Workplaces, too, need to provide a kind of “psychological safety” to employees—meaning, allowing people to show up as they are and to admit to mistakes without fear of punishment. Workplaces that encourage mistake-sharing may be more cohesive, innovative, and productive than those that don’t. Organizational leaders who act with humility themselves help set a positive tone, creating a work environment where coworkers feel empowered, engaged, and satisfied with their jobs.

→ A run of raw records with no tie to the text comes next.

(** * Gradebook: grade aggregation and evaluation validation

    A shallow embedding of the aggregation code of [GradeTable.tsx],
    [ReportsView.tsx] and [SubjectView.tsx] (and of the two earlier variants
    of the table and of the subject view), of the store of [App.tsx] and of
    the import of students, with properties of this code.

    Numbers.  The code is embedded twice.

    The first part reads a JavaScript [number] as an exact rational [Q],
    compared with [Qeq] ([==]); a division whose divisor is not a constant is
    [JS.div], which returns [None] where JavaScript would produce [NaN] or an
    infinity.  This reading leaves the rounding of binary64 out; the
    properties stated on it are about the structure of the code: which
    checks reject and what is stored then, how scores are looked up, counted
    and ordered, the layout of the texts, the store.

    The part [B64] reads a [number] as what it is at run time, a binary64
    value with the rounding of IEEE 754.  Whatever is said about the value
    of a sum, of a grade or of a budget check is said there. *)

From Stdlib Require Import List String Ascii ZArith QArith Qround Bool Lia Lqa.
From Stdlib Require Import Permutation Sorted DecimalString.
From Stdlib Require Import PrimFloat FloatOps SpecFloat.
Import ListNotations.

Local Open Scope Q_scope.

(** ** JavaScript helpers *)

Module JS.

(** [x / y] with a divisor that may be zero. *)
Definition div (x y : Q) : option Q :=
  if Qeq_bool y 0 then None else Some (x / y).

(** The characters written with an escape in the sources. *)
Definition quote : string := String (ascii_of_nat 34) EmptyString.
Definition newline : string := String (ascii_of_nat 10) EmptyString.

(** [a < b] *)
Definition ltb (a b : Q) : bool := negb (Qle_bool b a).

(** [a || b] on numbers. *)
Definition or_else (a b : Q) : Q := if Qeq_bool a 0 then b else a.

Section Sort.
Context {A : Type}.
Variable cmp : A -> A -> Q.

(** [Array.prototype.sort(cmp)] is stable: an element stays in front of
    the later elements it compares equal to. *)
Fixpoint insert (x : A) (l : list A) : list A :=
  match l with
  | [] => [x]
  | y :: ys => if Qle_bool (cmp x y) 0 then x :: y :: ys else y :: insert x ys
  end.

Fixpoint sort (l : list A) : list A :=
  match l with
  | [] => []
  | x :: xs => insert x (sort xs)
  end.
End Sort.

(** [arr.reduce(f, init)]. *)
Definition reduce {A B : Type} (f : B -> A -> B) (init : B) (arr : list A) : B :=
  fold_left f arr init.

(** The integer [n] with [n / 100] closest to [x], the larger one on a tie
    ([x] non-negative). *)
Definition hundredths (x : Q) : Z := Qfloor (x * 100 + (1 # 2)).

Definition digits (n : Z) : string := NilZero.string_of_uint (N.to_uint (Z.to_N n)).

Definition two_digits (n : Z) : string :=
  if (n <? 10)%Z then ("0" ++ digits n)%string else digits n.

(** [x.toFixed(2)] (for magnitudes below 1e21). *)
Definition toFixed2 (x : Q) : string :=
  let (sign, m) := if ltb x 0 then ("-"%string, - x) else (EmptyString, x) in
  let n := hundredths m in
  (sign ++ digits (n / 100) ++ "." ++ two_digits (n mod 100))%string.

(** [parseFloat(x.toFixed(2))]. *)
Definition round2 (x : Q) : Q :=
  if ltb x 0 then - (inject_Z (hundredths (- x)) / 100)
  else inject_Z (hundredths x) / 100.

(** [Math.max(...xs)] and [Math.min(...xs)]; [None] stands for the
    infinities JavaScript returns on no argument. *)
Definition Qmax (a b : Q) : Q := if ltb a b then b else a.
Definition Qmin (a b : Q) : Q := if ltb b a then b else a.

Definition Math_max (xs : list Q) : option Q :=
  match xs with [] => None | x :: rest => Some (fold_left Qmax rest x) end.
Definition Math_min (xs : list Q) : option Q :=
  match xs with [] => None | x :: rest => Some (fold_left Qmin rest x) end.

End JS.

(** ** Data model ([types.ts]) *)

Inductive Corte : Type := Corte1 | Corte2 | Corte3.

Definition corte_eqb (a b : Corte) : bool :=
  match a, b with
  | Corte1, Corte1 | Corte2, Corte2 | Corte3, Corte3 => true
  | _, _ => false
  end.

Definition corte_number (c : Corte) : Z :=
  match c with Corte1 => 1 | Corte2 => 2 | Corte3 => 3 end.

Record Student : Type := mkStudent {
  student_id : string;
  student_name : string;
  student_email : string }.

Record Evaluation : Type := mkEvaluation {
  ev_id : string;
  ev_subjectId : string;
  ev_corte : Corte;
  ev_name : string;
  ev_percentage : Q }.

Record Grade : Type := mkGrade {
  g_studentId : string;
  g_evaluationId : string;
  g_score : option Q }.

(** The object [{ 1: [], 2: [], 3: [] }] keyed by corte. *)
Record ByCorte : Type := mkByCorte {
  bc1 : list Evaluation;
  bc2 : list Evaluation;
  bc3 : list Evaluation }.

Definition bc_get (cortes : ByCorte) (c : Corte) : list Evaluation :=
  match c with Corte1 => bc1 cortes | Corte2 => bc2 cortes | Corte3 => bc3 cortes end.

(** [cortes[ev.corte].push(ev)] *)
Definition bc_push (cortes : ByCorte) (ev : Evaluation) : ByCorte :=
  match ev_corte ev with
  | Corte1 => mkByCorte (bc1 cortes ++ [ev]) (bc2 cortes) (bc3 cortes)
  | Corte2 => mkByCorte (bc1 cortes) (bc2 cortes ++ [ev]) (bc3 cortes)
  | Corte3 => mkByCorte (bc1 cortes) (bc2 cortes) (bc3 cortes ++ [ev])
  end.

Definition bc_map (f : list Evaluation -> list Evaluation) (cortes : ByCorte) : ByCorte :=
  mkByCorte (f (bc1 cortes)) (f (bc2 cortes)) (f (bc3 cortes)).

Definition bc_empty : ByCorte := mkByCorte [] [] [].

(** [grade?.score ?? 0] *)
Definition score_or_zero (grade : option Grade) : Q :=
  match grade with
  | Some g => match g_score g with Some s => s | None => 0 end
  | None => 0
  end.

(** [getGrade], declared with this body by the table, the subject view and
    the reports view, each over its [grades] prop. *)
Definition getGrade (grades : list Grade) (studentId evaluationId : string)
  : option Grade :=
  find (fun g => String.eqb (g_studentId g) studentId
                 && String.eqb (g_evaluationId g) evaluationId) grades.

(** Errors of the option monad: a non-finite intermediate result. *)
Notation "x <- e ;; k" := (match e with Some x => k | None => None end)
  (at level 61, e at next level, right associativity).

(** ** The grade table ([GradeTable.tsx], both variants) *)

Section GradeTable.

(** [String.prototype.localeCompare] depends on the host's collation. *)
Variable localeCompare : string -> string -> Z.

Variable evaluations : list Evaluation.
Variable grades : list Grade.

Definition by_name (a b : Evaluation) : Q :=
  inject_Z (localeCompare (ev_name a) (ev_name b)).

Definition evaluationsByCorte : ByCorte :=
  let cortes := fold_left bc_push evaluations bc_empty in
  bc_map (JS.sort by_name) cortes.

(** [calculateCorteTotal] of [GradeTable.tsx]. *)
Definition calculateCorteTotal (studentId : string) (corte : Corte) : Q :=
  let corteEvals := bc_get evaluationsByCorte corte in
  if Nat.eqb (List.length corteEvals) 0 then 0
  else JS.reduce (fun total ev =>
                    let grade := getGrade grades studentId (ev_id ev) in
                    let score := score_or_zero grade in
                    total + score * (ev_percentage ev / 100))
                 0 corteEvals.

(** [calculateWeightedCorteSum] of the later table: the same body. *)
Definition calculateWeightedCorteSum (studentId : string) (corte : Corte) : Q :=
  let corteEvals := bc_get evaluationsByCorte corte in
  if Nat.eqb (List.length corteEvals) 0 then 0
  else JS.reduce (fun total ev =>
                    let grade := getGrade grades studentId (ev_id ev) in
                    let score := score_or_zero grade in
                    total + score * (ev_percentage ev / 100))
                 0 corteEvals.

Definition calculateNormalizedCorteGrade (studentId : string) (corte : Corte)
  : option Q :=
  let corteEvals := bc_get evaluationsByCorte corte in
  if Nat.eqb (List.length corteEvals) 0 then Some 0
  else
    let weightedSum := calculateWeightedCorteSum studentId corte in
    let totalPercentageInCorte :=
      JS.reduce (fun total ev => total + ev_percentage ev) 0 corteEvals in
    if Qeq_bool totalPercentageInCorte 0 then Some 0
    else JS.div weightedSum (totalPercentageInCorte / 100).

(** The final grade of a table row. *)
Definition finalGrade (studentId : string) : Q :=
  let totalCorte1 := calculateCorteTotal studentId Corte1 in
  let totalCorte2 := calculateCorteTotal studentId Corte2 in
  let totalCorte3 := calculateCorteTotal studentId Corte3 in
  totalCorte1 + totalCorte2 + totalCorte3.

End GradeTable.

(** ** The reports view ([ReportsView.tsx]) *)

Record NamedScore : Type := mkNamedScore {
  ns_name : string;
  ns_score : Q }.

Record Stats : Type := mkStats {
  average : Q;
  highest : Q;
  lowest : Q;
  passed : Z;
  failed : Z;
  passRate : Q;
  distribution : list Z;
  approvedStudents : list NamedScore;
  failedStudents : list NamedScore }.

(** [distribution[i]++] for an index inside the array. *)
Fixpoint increment (i : nat) (distribution : list Z) : list Z :=
  match distribution, i with
  | [], _ => []
  | n :: rest, O => (n + 1)%Z :: rest
  | n :: rest, S j => n :: increment j rest
  end.

(** The index chosen by the chain of comparisons in the [forEach]. *)
Definition bucket (score : Q) : nat :=
  if JS.ltb score 4 then 0%nat
  else if JS.ltb score 8 then 1%nat
  else if JS.ltb score 12 then 2%nat
  else if JS.ltb score 16 then 3%nat
  else 4%nat.

Definition by_score_desc (a b : NamedScore) : Q := ns_score b - ns_score a.

Definition calculateStats (studentScores : list NamedScore) (passingGrade : Q)
  : option Stats :=
  if Nat.eqb (List.length studentScores) 0 then
    Some (mkStats 0 0 0 0 0 0 [0; 0; 0; 0; 0]%Z [] [])
  else
    let scores := map ns_score studentScores in
    let len := inject_Z (Z.of_nat (List.length scores)) in
    average <- JS.div (JS.reduce (fun a b => a + b) 0 scores) len ;;
    highest <- JS.Math_max scores ;;
    lowest <- JS.Math_min scores ;;
    let passed :=
      Z.of_nat (List.length (filter (fun s => Qle_bool passingGrade s) scores)) in
    let failed := (Z.of_nat (List.length scores) - passed)%Z in
    ratio <- JS.div (inject_Z passed) len ;;
    let passRate := ratio * 100 in
    let distribution :=
      fold_left (fun distribution score => increment (bucket score) distribution)
                scores [0; 0; 0; 0; 0]%Z in
    let approvedStudents :=
      JS.sort by_score_desc
              (filter (fun s => Qle_bool passingGrade (ns_score s)) studentScores) in
    let failedStudents :=
      JS.sort by_score_desc
              (filter (fun s => JS.ltb (ns_score s) passingGrade) studentScores) in
    Some (mkStats (JS.round2 average) (JS.round2 highest) (JS.round2 lowest)
                  passed failed (JS.round2 passRate)
                  distribution approvedStudents failedStudents).

(** [join(",")] *)
Definition join_comma (cells : list string) : string := String.concat "," cells.

Section ReportsView.

Variable localeCompare : string -> string -> Z.
(** [String(n)] for the numbers interpolated into texts. *)
Variable numberToString : Q -> string.

Variable students : list Student.
Variable evaluations : list Evaluation.
Variable grades : list Grade.

(** [allStats]: what one student pushes to [cortes[corteNum]]. *)
Definition report_corteEntry (student : Student) (corteNum : Corte)
  : option (list NamedScore) :=
  let corteEvals := filter (fun ev => corte_eqb (ev_corte ev) corteNum) evaluations in
  if (0 <? List.length corteEvals)%nat then
    let corteTotal :=
      JS.reduce (fun total ev =>
                   let grade := getGrade grades (student_id student) (ev_id ev) in
                   total + score_or_zero grade * (ev_percentage ev / 100))
                0 corteEvals in
    let totalPercentage := JS.reduce (fun p ev => p + ev_percentage ev) 0 corteEvals in
    normalizedScore <-
      (if JS.ltb 0 totalPercentage
       then JS.div corteTotal (totalPercentage / 100) else Some 0) ;;
    Some [mkNamedScore (student_name student) normalizedScore]
  else Some [].

Fixpoint report_cortes (sts : list Student) (corteNum : Corte)
  : option (list NamedScore) :=
  match sts with
  | [] => Some []
  | student :: rest =>
      entry <- report_corteEntry student corteNum ;;
      others <- report_cortes rest corteNum ;;
      Some (entry ++ others)
  end.

(** [allStats]: the scores of one evaluation. *)
Definition evaluationScores (ev : Evaluation) : list NamedScore :=
  map (fun student =>
         mkNamedScore (student_name student)
                      (score_or_zero (getGrade grades (student_id student) (ev_id ev))))
      students.

Definition by_corte_then_name (a b : Evaluation) : Q :=
  JS.or_else (inject_Z (corte_number (ev_corte a)) - inject_Z (corte_number (ev_corte b)))
             (inject_Z (localeCompare (ev_name a) (ev_name b))).

Definition by_student_name (a b : Student) : Q :=
  inject_Z (localeCompare (student_name a) (student_name b)).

For some, this may seem counterintuitive. Won’t admitting to mistakes just make people lose confidence in us? Quite the opposite, says Katzman. “An overattachment to being infallible is a sign of insecurity,” she writes. “If you want to flex your strength and affirm your position in a group, admit that there are limits to your knowledge and be inquisitive about opposing opinions.”
6. Create shared rituals
Think of cheering at a sporting event, singing at the top of your lungs at a pop concert, or dancing at a flashmob. There’s something about synchronizing with other people that breaks down barriers and helps everyone feel part of the same team.
The same is true in business, says Katzman: Building opportunities for shared ritual in the workplace—in small and large ways—can be good for morale and organizational health. For example, she suggests things like playing celebratory music for two minutes whenever your company completes a new deal, or recognizing employee anniversaries to show people their loyalty is valued. Small, everyday rituals—like sending a note of gratitude to a colleague at the end of every week—build closeness, too, which helps trigger a shared sense of mission.
There are many, many other worthy tips in Katzman’s book, making it easy to find some that will resonate with you. No matter where your desire for more connection at work stems from, try picking up this book for some pointers. I’m sure your colleagues will appreciate the effort you put into infusing more positivity into your workplace.